How great is the national longing, not necessarily for such titans of the past as Washington, Jefferson, Lincoln, or Franklin D. Roosevelt, but merely for so stalwart and tough a little fighter as Harry Truman! Seldom, if indeed ever, in the nation's nearly two centuries of democratic government has the United States been as concerned over either its ability to choose an adequate president or the latter's capacity to rally national effort to face crises and challenges.

Today is, then, a happy moment for the appearance of this thoughtful and concise work on the presidency.
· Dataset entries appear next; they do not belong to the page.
(** C36: a log statement.  When its level is enabled, the output function gets
    exactly one line: the tag, the time in the zone of the log with
    microseconds, the function for trace and debug, the items, the current
    [errno] if it is set, the base name of the file and the line number; every
    part is whole, or dropped when it may not fit in the 1000 bytes of the
    stream.  The time text is right whether it comes from the cache or not, the
    cache stays right, no assertion fails, and a fatal line is flushed before
    [abort()].  A disabled statement does nothing. *)
Theorem log_statement_text m dir base line func items now garbage errno0 errno g u :
  in_dir dir -> NUL ∉ dir -> NUL ∉ base -> "/"%char ∉ base -> len base < 2 ^ 31 -> in_sw 32 line ->
  ctor_ok (macro_ctor m func) -> Forall item_ok items -> len garbage = kLogBufferSize ->
  in_sw 32 errno -> NUL ∈ strerror errno -> len (strerror errno) < 2 ^ 63 ->
  cache_ok g -> clock_ok g now u ->
  if log_enabled m errno0 g then
    exists g1, cached g now g1 /\
      let text := line_text kLogBufferSize [] (line_items (macro_ctor m func) g u now items errno base line) in
      log_statement gmtime strerror m (dir ++ base ++ [NUL]) line func items now garbage errno0 errno g =
      Ok (if bool_decide (ctor_level (macro_ctor m func) = FATAL) then Aborted (flush (output text g1))
          else Returned (output text g1))
  else log_statement gmtime strerror m (dir ++ base ++ [NUL]) line func items now garbage errno0 errno g = Ok (Returned g).
Proof. apply log_statement_spec. Qed.

End text.

(** * Runs *)

Section demo.

(** A clock at 12:34:56 on a day of 2024, and its error texts. *)
Definition demo_gmtime (s : Z) : tm := mkTm (s mod 60) 34 12 5 1 124 0 0 false 0 [].
Definition demo_strerror (e : Z) : bytes := lit "Bad file descriptor" ++ [NUL].
Definition demo_now : Timestamp := 1707136496123456.

Lemma initial_cache_ok : cache_ok demo_gmtime initial_globals.
Proof. by split. Qed.

Lemma log_statement_text_witness :
  log_statement demo_gmtime demo_strerror LOG_ERROR (lit "flute/net/a.cc" ++ [NUL]) 42 None [ICstr (literal "fd = "); IInt (-1)]
    demo_now (replicate 1000 NUL) 0 9 initial_globals =
  Ok (Returned (output (lit "[ERROR] 20240205 12:34:56.123456 fd = -1 [ERRNO:9]Bad file descriptor  - a.cc:42" ++ [LF])
    (set_cache (lit "20240205 12:34:56" ++ replicate 47 NUL) 1707136496 initial_globals))).
Proof.
  destruct (log_statement_text demo_gmtime demo_strerror LOG_ERROR (lit "flute/net/") (lit "a.cc") 42 None
    [ICstr (literal "fd = "); IInt (-1)] demo_now (replicate 1000 NUL) 0 9 initial_globals
    (mkTm 56 34 12 5 1 124 0 0 false 28800 (lit "CST"))) as (g1 & Hc & E).
  - right. by exists (lit "flute/net").
  - not_in_lit.
  - not_in_lit.
  - not_in_lit.
  - by vm_compute.
  - by vm_compute.
  - constructor; [by apply literal_ok|constructor].
  - constructor; [by apply literal_ok|]. constructor; [by vm_compute|constructor].
  - by vm_compute.
  - by vm_compute.
  - apply elem_of_app. right. constructor.
  - by vm_compute.
  - exact initial_cache_ok.
  - by vm_compute.
  - change (lit "flute/net/" ++ lit "a.cc" ++ [NUL]) with (lit "flute/net/a.cc" ++ [NUL]) in E. rewrite E.
    assert (log_statement demo_gmtime demo_strerror LOG_ERROR (lit "flute/net/a.cc" ++ [NUL]) 42 None
      [ICstr (literal "fd = "); IInt (-1)] demo_now (replicate 1000 NUL) 0 9 initial_globals =
      Ok (Returned (output (lit "[ERROR] 20240205 12:34:56.123456 fd = -1 [ERRNO:9]Bad file descriptor  - a.cc:42" ++ [LF])
        (set_cache (lit "20240205 12:34:56" ++ replicate 47 NUL) 1707136496 initial_globals)))) as E2 by (by vm_compute).
    by rewrite <- E, E2.
Defined.

(** [set_timezone] keeps the cached text: the rest of the second is still
    printed in the old zone. *)
Example stale_zone :
  cache_ok demo_gmtime (set_cache (lit "20240205 12:34:56" ++ replicate 47 NUL) 1707136496 initial_globals) /\
  ~ cache_ok (fun s => mkTm (s mod 60) (s / 60 mod 60) (s / 3600 mod 24) 5 1 124 0 0 false 0 [])
      (set_timezone None (set_cache (lit "20240205 20:34:56" ++ replicate 47 NUL) 1707136496 initial_globals)).
Proof.
  split.
  - split; [done|]. intros _. exists (mkTm 56 34 12 5 1 124 0 0 false 28800 (lit "CST")). by split.
  - intros [_ Hc]. destruct Hc as (u & E & T); [done|]. vm_compute in E. injection E as <-. by vm_compute in T.
Qed.

End demo.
Making no pretense to be either a detailed or profoundly philosophical study of that office, it does provide a highly readable -- and delightfully illustrated -- survey of the ups and downs of that office, the extraordinary range of character and ability which different presidents have brought to their tasks, how the presidency has evolved in some 191 years, and of the monumental difficulties now facing any chief executive in this period of complex economics, worldwide upheavals, changing concepts of loyalties and patriotism, and rising, but frustrated, expectations.

The authors of this book have chosen to divide the American presidential experience into seven segments. First is the presidency of George Washington and his crucial role in defining what a president should and should not do. This is followed by the account of the "patrician" presidents from Virginia and Massachusetts, who were followed in turn by the more populist leaders, of whom Andrew Jackson was the greatest. The fourth period is that of "the presidential apotheosis" or that epitome of patriotism, steadfastness, decency and greatness, Abraham Lincoln. He is succeeded by what this book terms the age of the "politicos," who presided over the vast expansion of American power. With the 20th century there comes a fairly steady succession of presidents from Theodore Roosevelt to Harry Truman who can be termed "progressives." Following come the men, from Eisenhower to Carter, whose images are shaped as much by public relations as by facts.

If such characterizations contain almost as many holes as they do solid cloth , they are nonetheless convenient hooks upon which to hang presidential history. Helpful, also, are the succinct pictures we are given of just how their contemporaries and their periods judged the men chosen for highest office. The power and influence of the presidents have risen and fallen in quite extraordinary sweeps and swoops. And if this zigzagging graph of presidential effectiveness forces us to take a more realistic view of the office than was taken in the past, it also provides a comforting assurance of future greatness in the White House.

This book's profuse illustrations range from sedate and classical portraits of the presidents to the searing cartoons of bitter political animosity. This broad gamut of illustrative comment helps cement the task which this book has undertaken: to present the presidency and the presidents in human, understandable terms.